At the application server level, where we run VMware and Windows on Dell servers, the content of each virtual machine is also replicated to the disaster recovery site anytime an update occurs. With VMware and IBM database servers, we use a set of servers for testing and development. When we need to run a disaster recovery restore, we turn off the virtual servers for test and development, bring-up the ones for disaster recovery, and we’re good to go. All the data and content of the servers is quickly copied over.
Four-Step Disaster Recovery Process
For enterprises ready to develop a disaster recovery plan, we recommend a four-step process that helps frame the project and ensures a reliable disaster recovery process:
Step 1: Enablement
Make sure all the data is properly transferring to the disaster recovery data center. Ensure that all the proper hardware in the disaster recovery data center is in place, will remain stable and is running on up-to-date operating systems. Also, review all applications and decide how long you can you go without each one. This helps prioritize the most crucial applications. Some applications might need to be restored in less than an hour while you might be able to do without others for up to 12 hours. This part of the plan becomes an internal SLA.
Step 2: Testing
Develop detailed procedures and processes on how and how often to test the disaster recovery plan. We recommend at least once per quarter. You also need to determine how to measure success so that you can evaluate the testing and document the findings to compare one test to another with a high level of validity.
Step 3: Cutover Documentation
You need to document exactly how you will cut over if and when a disaster strikes. There will be some elements similar to the test process, but there will also be differences for how you execute procedures while under a live disaster recovery. With all the pressure your IT staff will be under, it’s critical that this step be clearly and thoroughly documented.
Step 4: Returning to Normal Production Infrastructure
Just as important as how to cut over to your disaster recovery infrastructure is knowing how to return to your normal production infrastructure. It’s not always a case of doing things in reverse, and it’s a process you should also test.

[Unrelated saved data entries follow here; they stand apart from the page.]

(** A line that fits is copied and NUL-terminated, and the input advances past
    its end; the result is false at the end of the input only. *)
Lemma buf_parse_mk delim size w pre tl post line :
  Forall (plain_char delim) w → (tl = [] ∨ ∃ x r, tl = x :: r ∧ (x = 0 ∨ x = delim) ∧ 0 ≤ x) →
  Z.of_nat (length w) < size ≤ Z.of_nat (length line) →
  ∃ line', buf_parse delim line size (mkbuf pre (w ++ tl) post) =
    Ret ((negb (bool_decide (tl = []) && bool_decide (w = [])), w ++ 0 :: line'),
         mkbuf (pre ++ w ++ take 1 tl) (drop 1 tl) post).
Proof.
  intros Hw Htl Hs. unfold buf_parse. rewrite (bindM_lift _ _ _ tt) by (apply ASSERT_ok; lia).
  pose proof (parse_loop_mk delim size w (S (S (Z.to_nat size))) 0 false pre tl post [] line
    Hw Htl eq_refl ltac:(lia) ltac:(lia) ltac:(lia)) as E. cbn [app] in E. rewrite (bindM_Ret _ _ _ _ _ E).
  set (line1 := drop (S (length w)) line).
  assert (Forall (λ c, c ≠ 0) w) as Hw0 by (eapply Forall_impl; [exact Hw|]; by intros ? (_ & ? & _)).
  assert (∃ l', fill (Z.to_nat (size - 1)) [0] (w ++ 0 :: line1) = Ret (w ++ 0 :: l')) as (l' & El).
  { destruct (decide (Z.to_nat (size - 1) = length w)) as [->|Hne].
    - exists line1. by apply fill_one.
    - assert (length line1 = length line - S (length w))%nat as Hl1 by (unfold line1; len).
      destruct (app_split_len line1 (Z.to_nat (size - 1) - S (length w))) as (y & r & _ & Hsp); [lia|].
      set (k := (Z.to_nat (size - 1) - S (length w))%nat) in *.
      exists (take k line1 ++ 0 :: r). rewrite Hsp at 1.
      replace (w ++ 0 :: take k line1 ++ y :: r) with ((w ++ 0 :: take k line1) ++ y :: r)
        by (by rewrite <- app_assoc).
      replace (Z.to_nat (size - 1)) with (length (w ++ 0 :: take k line1))
        by (rewrite length_app; cbn; rewrite length_take; lia).
      rewrite fill_one by done. by rewrite <- app_assoc. }
  rewrite (bindM_lift _ _ _ _ El), (bindM_lift _ _ _ _ (strlen_at_app w l' Hw0)).
  exists l'. unfold mret, M_ret. do 3 f_equal. f_equal.
  replace (bool_decide (length w = 0%nat)) with (bool_decide (w = []))
    by (apply bool_decide_ext; by destruct w).
  by destruct (decide (tl = [])), (bool_decide_reflect (tl = [])).
Qed.

(** *** Strings in place

    The C string [s] in memory with [rest] behind its NUL. *)
Definition cstring (s : list Z) : Prop := Forall (λ c, is_byte c ∧ c ≠ 0) s.

Lemma cstring_nz s : cstring s → Forall (λ c, c ≠ 0) s.
Proof. intros H. eapply Forall_impl; [exact H|]. by intros ? []. Qed.

Lemma cstring_bytes s : cstring s → Forall is_byte s.
Proof. intros H. eapply Forall_impl; [exact H|]. by intros ? []. Qed.

Lemma string_class_ok s rest inclusive exclusive :
  cstring s →
  string_class (s ++ 0 :: rest) inclusive exclusive =
  Ret (forallb (λ c, char_inc_exc c inclusive exclusive) s).
Proof.
  induction 1 as [|c s [_ Hc] Hs IH]; [done|]. cbn. rewrite decide_False by done.
  by destruct (char_inc_exc c inclusive exclusive).
Qed.

(** What [string_mod] makes of a character: kept, replaced, or dropped. *)
Definition mod_char (inclusive exclusive replace c : Z) : option Z :=
  if char_inc_exc c inclusive exclusive then Some c
  else if decide (replace = 0) then None else Some replace.
Definition modded (inclusive exclusive replace : Z) (s : list Z) : list Z :=
  omap (mod_char inclusive exclusive replace) s.

Section string_mod.
Context (inclusive exclusive replace : Z) (Hrep : is_byte replace).

Lemma string_mod_body_eq in_ str ret d :
  string_mod_body inclusive exclusive replace (in_, str, ret, d) =
  (c ← load d in_;
   if decide (c ≠ 0) then
     let '(c, ret) := if char_inc_exc c inclusive exclusive then (c, ret) else (replace, false) in
     if decide (c ≠ 0) then d ← fill str [c] d; Ret (inl (S in_, S str, ret, d))
     else Ret (inl (S in_, str, ret, d))
   else d ← fill str [0] d; Ret (inr (ret, d))).
Proof. done. Qed.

It’s important to bring all of the key vendors and your internal IT team into the same room at the same time. This gives everyone a chance to voice concerns, explain how their piece of the puzzle contributes to the overall project, and to understand the functions of the other parts of the project. If you get yourself into a position where you act as the go-between among your vendors, important information will undoubtedly be lost in translation.
Enterprises should take a good look at compression technologies. With all of the data that needs to be copied to the disaster recovery site all day long, it’s important to reduce the amount of bandwidth you require so that your network runs efficiently.
Looking back on the disaster recovery plan we started in 2007, we feel we have achieved the ultimate balance: a simple way to recover operations fast—but at a relatively lower cost than traditional disaster recovery systems. Without a doubt, virtualization played a vital role in helping us achieve this mission.
Vincent Biddlecombe is the CTO of Transplace. He has more than 15 years of experience in IT consulting with an emphasis on transportation management systems.